Stored data entries
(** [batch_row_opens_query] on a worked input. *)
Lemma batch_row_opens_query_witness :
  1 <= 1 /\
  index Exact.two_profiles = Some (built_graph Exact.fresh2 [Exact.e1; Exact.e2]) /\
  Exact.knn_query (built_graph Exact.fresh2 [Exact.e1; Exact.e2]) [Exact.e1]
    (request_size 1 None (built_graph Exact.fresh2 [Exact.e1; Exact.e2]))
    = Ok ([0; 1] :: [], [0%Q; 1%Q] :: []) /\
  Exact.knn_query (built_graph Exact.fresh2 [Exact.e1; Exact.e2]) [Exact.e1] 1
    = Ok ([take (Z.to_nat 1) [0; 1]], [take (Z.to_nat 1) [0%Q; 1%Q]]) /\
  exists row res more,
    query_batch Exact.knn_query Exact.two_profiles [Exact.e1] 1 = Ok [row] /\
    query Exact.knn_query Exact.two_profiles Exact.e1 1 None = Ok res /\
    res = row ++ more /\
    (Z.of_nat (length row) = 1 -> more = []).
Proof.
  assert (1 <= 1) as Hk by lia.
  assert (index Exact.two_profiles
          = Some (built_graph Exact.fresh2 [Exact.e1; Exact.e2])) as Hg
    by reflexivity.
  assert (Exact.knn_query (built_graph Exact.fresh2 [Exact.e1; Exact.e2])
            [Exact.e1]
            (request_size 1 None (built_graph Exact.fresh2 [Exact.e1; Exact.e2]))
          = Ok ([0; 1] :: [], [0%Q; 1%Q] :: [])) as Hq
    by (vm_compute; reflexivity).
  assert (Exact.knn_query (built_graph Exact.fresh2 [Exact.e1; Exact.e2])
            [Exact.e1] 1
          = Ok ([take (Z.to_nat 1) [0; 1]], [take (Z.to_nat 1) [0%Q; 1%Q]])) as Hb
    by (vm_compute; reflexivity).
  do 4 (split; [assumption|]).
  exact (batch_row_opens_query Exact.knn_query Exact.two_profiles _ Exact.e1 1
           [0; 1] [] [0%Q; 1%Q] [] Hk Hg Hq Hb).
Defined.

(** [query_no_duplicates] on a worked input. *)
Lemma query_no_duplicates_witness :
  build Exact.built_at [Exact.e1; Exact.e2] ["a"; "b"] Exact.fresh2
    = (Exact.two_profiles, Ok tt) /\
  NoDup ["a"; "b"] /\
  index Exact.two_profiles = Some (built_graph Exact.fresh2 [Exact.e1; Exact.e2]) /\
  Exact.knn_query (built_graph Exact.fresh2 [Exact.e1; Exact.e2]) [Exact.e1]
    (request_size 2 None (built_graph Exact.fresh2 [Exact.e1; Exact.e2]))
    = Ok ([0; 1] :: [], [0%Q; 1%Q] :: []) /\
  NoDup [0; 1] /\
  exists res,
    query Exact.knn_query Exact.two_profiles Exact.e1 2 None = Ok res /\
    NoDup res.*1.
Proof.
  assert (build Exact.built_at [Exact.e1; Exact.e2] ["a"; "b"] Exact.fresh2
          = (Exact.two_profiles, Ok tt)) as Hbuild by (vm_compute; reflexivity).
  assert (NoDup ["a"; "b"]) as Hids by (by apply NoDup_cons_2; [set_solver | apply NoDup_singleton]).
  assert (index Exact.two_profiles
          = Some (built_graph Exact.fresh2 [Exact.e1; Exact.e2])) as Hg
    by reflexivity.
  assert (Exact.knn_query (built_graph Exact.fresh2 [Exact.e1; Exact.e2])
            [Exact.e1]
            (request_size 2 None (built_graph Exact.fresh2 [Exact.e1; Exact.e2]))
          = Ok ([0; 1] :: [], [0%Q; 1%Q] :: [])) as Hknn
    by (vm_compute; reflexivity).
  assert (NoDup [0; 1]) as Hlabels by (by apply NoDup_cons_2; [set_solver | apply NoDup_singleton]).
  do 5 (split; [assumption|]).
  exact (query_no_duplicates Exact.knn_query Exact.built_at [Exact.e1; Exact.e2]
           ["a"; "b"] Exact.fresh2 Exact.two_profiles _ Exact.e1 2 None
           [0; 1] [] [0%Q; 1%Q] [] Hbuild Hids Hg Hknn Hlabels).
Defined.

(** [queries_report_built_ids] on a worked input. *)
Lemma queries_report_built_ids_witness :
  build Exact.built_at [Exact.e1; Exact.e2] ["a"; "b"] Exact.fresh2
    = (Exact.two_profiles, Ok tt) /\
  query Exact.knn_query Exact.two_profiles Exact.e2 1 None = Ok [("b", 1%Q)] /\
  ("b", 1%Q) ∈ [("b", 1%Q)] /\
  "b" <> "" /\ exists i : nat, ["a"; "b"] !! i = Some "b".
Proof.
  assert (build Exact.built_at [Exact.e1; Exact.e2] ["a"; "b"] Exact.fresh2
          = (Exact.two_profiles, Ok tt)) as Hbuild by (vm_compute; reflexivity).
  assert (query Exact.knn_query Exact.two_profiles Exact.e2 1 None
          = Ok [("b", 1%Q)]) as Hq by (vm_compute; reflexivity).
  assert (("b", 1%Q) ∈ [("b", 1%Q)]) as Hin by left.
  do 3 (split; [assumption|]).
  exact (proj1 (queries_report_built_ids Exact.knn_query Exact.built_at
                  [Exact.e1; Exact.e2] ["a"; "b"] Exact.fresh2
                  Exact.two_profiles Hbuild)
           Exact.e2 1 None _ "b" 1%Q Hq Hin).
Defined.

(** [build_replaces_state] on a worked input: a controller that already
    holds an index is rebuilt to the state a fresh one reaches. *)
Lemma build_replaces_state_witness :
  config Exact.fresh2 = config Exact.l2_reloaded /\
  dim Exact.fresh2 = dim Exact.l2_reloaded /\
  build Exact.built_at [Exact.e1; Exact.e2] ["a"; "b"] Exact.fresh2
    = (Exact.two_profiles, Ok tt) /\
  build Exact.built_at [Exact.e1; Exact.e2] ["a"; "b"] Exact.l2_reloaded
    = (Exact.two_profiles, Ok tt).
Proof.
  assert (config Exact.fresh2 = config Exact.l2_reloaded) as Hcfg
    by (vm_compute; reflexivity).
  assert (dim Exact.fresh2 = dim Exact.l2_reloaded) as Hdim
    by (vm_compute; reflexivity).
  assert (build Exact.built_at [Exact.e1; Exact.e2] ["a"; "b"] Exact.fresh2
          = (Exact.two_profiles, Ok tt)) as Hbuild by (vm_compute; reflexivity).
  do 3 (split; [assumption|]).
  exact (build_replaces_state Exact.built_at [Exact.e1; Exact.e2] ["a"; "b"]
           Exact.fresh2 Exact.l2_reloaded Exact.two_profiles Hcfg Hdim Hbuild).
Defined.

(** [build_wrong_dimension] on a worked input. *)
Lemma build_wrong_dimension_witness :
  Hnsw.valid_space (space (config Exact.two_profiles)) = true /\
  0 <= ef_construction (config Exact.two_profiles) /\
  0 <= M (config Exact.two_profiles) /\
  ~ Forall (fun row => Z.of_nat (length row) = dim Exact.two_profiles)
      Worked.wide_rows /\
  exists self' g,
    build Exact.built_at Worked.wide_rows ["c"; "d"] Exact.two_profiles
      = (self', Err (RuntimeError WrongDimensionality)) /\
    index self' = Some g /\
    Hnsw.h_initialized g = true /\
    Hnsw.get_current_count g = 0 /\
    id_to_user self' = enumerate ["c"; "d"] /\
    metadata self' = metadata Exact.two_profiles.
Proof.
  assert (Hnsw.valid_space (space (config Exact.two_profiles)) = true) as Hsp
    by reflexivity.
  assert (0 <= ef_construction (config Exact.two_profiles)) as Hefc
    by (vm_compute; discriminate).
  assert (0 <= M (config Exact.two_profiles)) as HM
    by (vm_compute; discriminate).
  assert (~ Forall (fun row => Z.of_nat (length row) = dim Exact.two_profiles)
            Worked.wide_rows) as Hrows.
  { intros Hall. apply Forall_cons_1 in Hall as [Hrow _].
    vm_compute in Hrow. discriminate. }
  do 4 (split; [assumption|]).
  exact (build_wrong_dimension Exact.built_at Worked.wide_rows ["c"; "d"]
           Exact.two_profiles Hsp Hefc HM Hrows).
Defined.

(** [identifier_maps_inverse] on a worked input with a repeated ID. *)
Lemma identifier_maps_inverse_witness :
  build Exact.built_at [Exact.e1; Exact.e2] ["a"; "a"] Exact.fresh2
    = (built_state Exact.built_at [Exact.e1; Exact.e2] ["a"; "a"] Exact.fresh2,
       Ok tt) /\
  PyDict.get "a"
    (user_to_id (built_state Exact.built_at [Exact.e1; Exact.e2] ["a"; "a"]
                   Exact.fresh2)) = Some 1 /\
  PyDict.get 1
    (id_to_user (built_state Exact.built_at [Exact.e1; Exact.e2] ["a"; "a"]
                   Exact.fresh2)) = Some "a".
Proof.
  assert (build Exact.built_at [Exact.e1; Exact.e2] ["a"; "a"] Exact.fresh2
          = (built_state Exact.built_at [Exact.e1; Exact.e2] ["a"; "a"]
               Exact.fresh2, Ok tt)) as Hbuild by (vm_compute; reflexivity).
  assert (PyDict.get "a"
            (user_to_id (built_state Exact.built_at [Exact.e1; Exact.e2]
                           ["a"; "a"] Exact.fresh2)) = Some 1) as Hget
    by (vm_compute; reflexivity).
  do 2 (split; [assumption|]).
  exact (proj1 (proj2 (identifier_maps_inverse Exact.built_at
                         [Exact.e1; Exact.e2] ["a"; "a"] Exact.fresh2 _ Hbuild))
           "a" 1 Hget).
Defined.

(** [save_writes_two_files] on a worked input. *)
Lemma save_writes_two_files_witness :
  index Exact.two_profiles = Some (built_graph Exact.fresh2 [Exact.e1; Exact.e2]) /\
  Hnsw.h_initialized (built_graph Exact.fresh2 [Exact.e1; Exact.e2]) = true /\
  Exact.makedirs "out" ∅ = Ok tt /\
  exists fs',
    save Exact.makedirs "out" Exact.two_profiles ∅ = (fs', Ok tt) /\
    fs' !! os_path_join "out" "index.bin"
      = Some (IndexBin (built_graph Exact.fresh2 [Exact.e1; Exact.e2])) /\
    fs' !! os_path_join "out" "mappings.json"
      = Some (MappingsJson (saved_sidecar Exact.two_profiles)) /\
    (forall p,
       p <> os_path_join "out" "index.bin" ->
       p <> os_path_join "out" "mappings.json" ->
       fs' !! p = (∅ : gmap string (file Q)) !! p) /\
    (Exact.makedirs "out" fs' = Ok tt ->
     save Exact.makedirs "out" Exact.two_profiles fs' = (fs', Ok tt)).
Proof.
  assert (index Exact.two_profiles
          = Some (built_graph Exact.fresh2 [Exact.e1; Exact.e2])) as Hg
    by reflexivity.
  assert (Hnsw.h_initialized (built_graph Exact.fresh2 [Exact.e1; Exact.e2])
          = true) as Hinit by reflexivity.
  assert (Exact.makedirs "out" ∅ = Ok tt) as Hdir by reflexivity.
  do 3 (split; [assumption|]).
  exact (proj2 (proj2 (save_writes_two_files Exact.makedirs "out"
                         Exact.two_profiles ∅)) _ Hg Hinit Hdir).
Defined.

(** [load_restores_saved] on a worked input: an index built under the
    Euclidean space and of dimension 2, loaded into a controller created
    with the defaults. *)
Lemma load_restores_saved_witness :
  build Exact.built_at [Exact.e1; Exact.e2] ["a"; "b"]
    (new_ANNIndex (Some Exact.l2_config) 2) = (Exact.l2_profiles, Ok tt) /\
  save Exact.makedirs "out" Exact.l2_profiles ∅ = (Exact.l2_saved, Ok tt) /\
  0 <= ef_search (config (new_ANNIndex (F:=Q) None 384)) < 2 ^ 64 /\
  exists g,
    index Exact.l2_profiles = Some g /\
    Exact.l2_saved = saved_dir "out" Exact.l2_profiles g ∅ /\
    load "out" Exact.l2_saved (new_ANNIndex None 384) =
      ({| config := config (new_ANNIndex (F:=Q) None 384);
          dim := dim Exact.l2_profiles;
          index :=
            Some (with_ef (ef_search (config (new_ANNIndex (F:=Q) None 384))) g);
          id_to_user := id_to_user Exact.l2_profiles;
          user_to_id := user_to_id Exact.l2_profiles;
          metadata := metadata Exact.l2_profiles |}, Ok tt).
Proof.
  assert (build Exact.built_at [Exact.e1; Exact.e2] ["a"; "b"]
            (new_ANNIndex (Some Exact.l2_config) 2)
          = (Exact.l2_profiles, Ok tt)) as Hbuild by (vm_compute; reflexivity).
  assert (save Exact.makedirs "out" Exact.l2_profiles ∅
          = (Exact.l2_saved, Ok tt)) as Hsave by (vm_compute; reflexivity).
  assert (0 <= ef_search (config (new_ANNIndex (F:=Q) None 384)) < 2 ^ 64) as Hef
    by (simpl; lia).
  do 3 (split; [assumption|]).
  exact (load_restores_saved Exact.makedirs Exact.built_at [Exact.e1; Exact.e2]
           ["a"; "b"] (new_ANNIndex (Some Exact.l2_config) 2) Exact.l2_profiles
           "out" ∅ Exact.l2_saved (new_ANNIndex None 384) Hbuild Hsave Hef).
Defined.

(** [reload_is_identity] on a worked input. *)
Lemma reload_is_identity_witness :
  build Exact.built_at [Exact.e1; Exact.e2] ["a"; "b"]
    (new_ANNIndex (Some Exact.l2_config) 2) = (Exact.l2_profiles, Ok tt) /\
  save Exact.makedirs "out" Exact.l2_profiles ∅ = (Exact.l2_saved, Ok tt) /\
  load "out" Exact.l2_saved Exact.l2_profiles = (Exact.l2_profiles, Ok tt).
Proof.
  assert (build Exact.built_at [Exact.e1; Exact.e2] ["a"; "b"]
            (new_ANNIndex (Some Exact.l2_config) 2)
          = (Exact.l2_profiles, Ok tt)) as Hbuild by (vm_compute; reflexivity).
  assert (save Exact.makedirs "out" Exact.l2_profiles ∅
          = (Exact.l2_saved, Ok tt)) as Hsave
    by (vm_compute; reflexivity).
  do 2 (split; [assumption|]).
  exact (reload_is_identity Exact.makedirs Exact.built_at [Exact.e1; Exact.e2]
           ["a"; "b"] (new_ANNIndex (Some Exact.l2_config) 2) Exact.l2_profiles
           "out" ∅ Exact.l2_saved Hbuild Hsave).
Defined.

(Task description): Your answer must be the data above, copied exactly from its first line through the line containing "(** [query_no_duplicates] on", and nothing more.

(Solution to the exercise):
(** [batch_row_opens_query] on a worked input. *)
Lemma batch_row_opens_query_witness :
  1 <= 1 /\
  index Exact.two_profiles = Some (built_graph Exact.fresh2 [Exact.e1; Exact.e2]) /\
  Exact.knn_query (built_graph Exact.fresh2 [Exact.e1; Exact.e2]) [Exact.e1]
    (request_size 1 None (built_graph Exact.fresh2 [Exact.e1; Exact.e2]))
    = Ok ([0; 1] :: [], [0%Q; 1%Q] :: []) /\
  Exact.knn_query (built_graph Exact.fresh2 [Exact.e1; Exact.e2]) [Exact.e1] 1
    = Ok ([take (Z.to_nat 1) [0; 1]], [take (Z.to_nat 1) [0%Q; 1%Q]]) /\
  exists row res more,
    query_batch Exact.knn_query Exact.two_profiles [Exact.e1] 1 = Ok [row] /\
    query Exact.knn_query Exact.two_profiles Exact.e1 1 None = Ok res /\
    res = row ++ more /\
    (Z.of_nat (length row) = 1 -> more = []).
Proof.
  assert (1 <= 1) as Hk by lia.
  assert (index Exact.two_profiles
          = Some (built_graph Exact.fresh2 [Exact.e1; Exact.e2])) as Hg
    by reflexivity.
  assert (Exact.knn_query (built_graph Exact.fresh2 [Exact.e1; Exact.e2])
            [Exact.e1]
            (request_size 1 None (built_graph Exact.fresh2 [Exact.e1; Exact.e2]))
          = Ok ([0; 1] :: [], [0%Q; 1%Q] :: [])) as Hq
    by (vm_compute; reflexivity).
  assert (Exact.knn_query (built_graph Exact.fresh2 [Exact.e1; Exact.e2])
            [Exact.e1] 1
          = Ok ([take (Z.to_nat 1) [0; 1]], [take (Z.to_nat 1) [0%Q; 1%Q]])) as Hb
    by (vm_compute; reflexivity).
  do 4 (split; [assumption|]).
  exact (batch_row_opens_query Exact.knn_query Exact.two_profiles _ Exact.e1 1
           [0; 1] [] [0%Q; 1%Q] [] Hk Hg Hq Hb).
Defined.

(** [query_no_duplicates] on a worked input. *)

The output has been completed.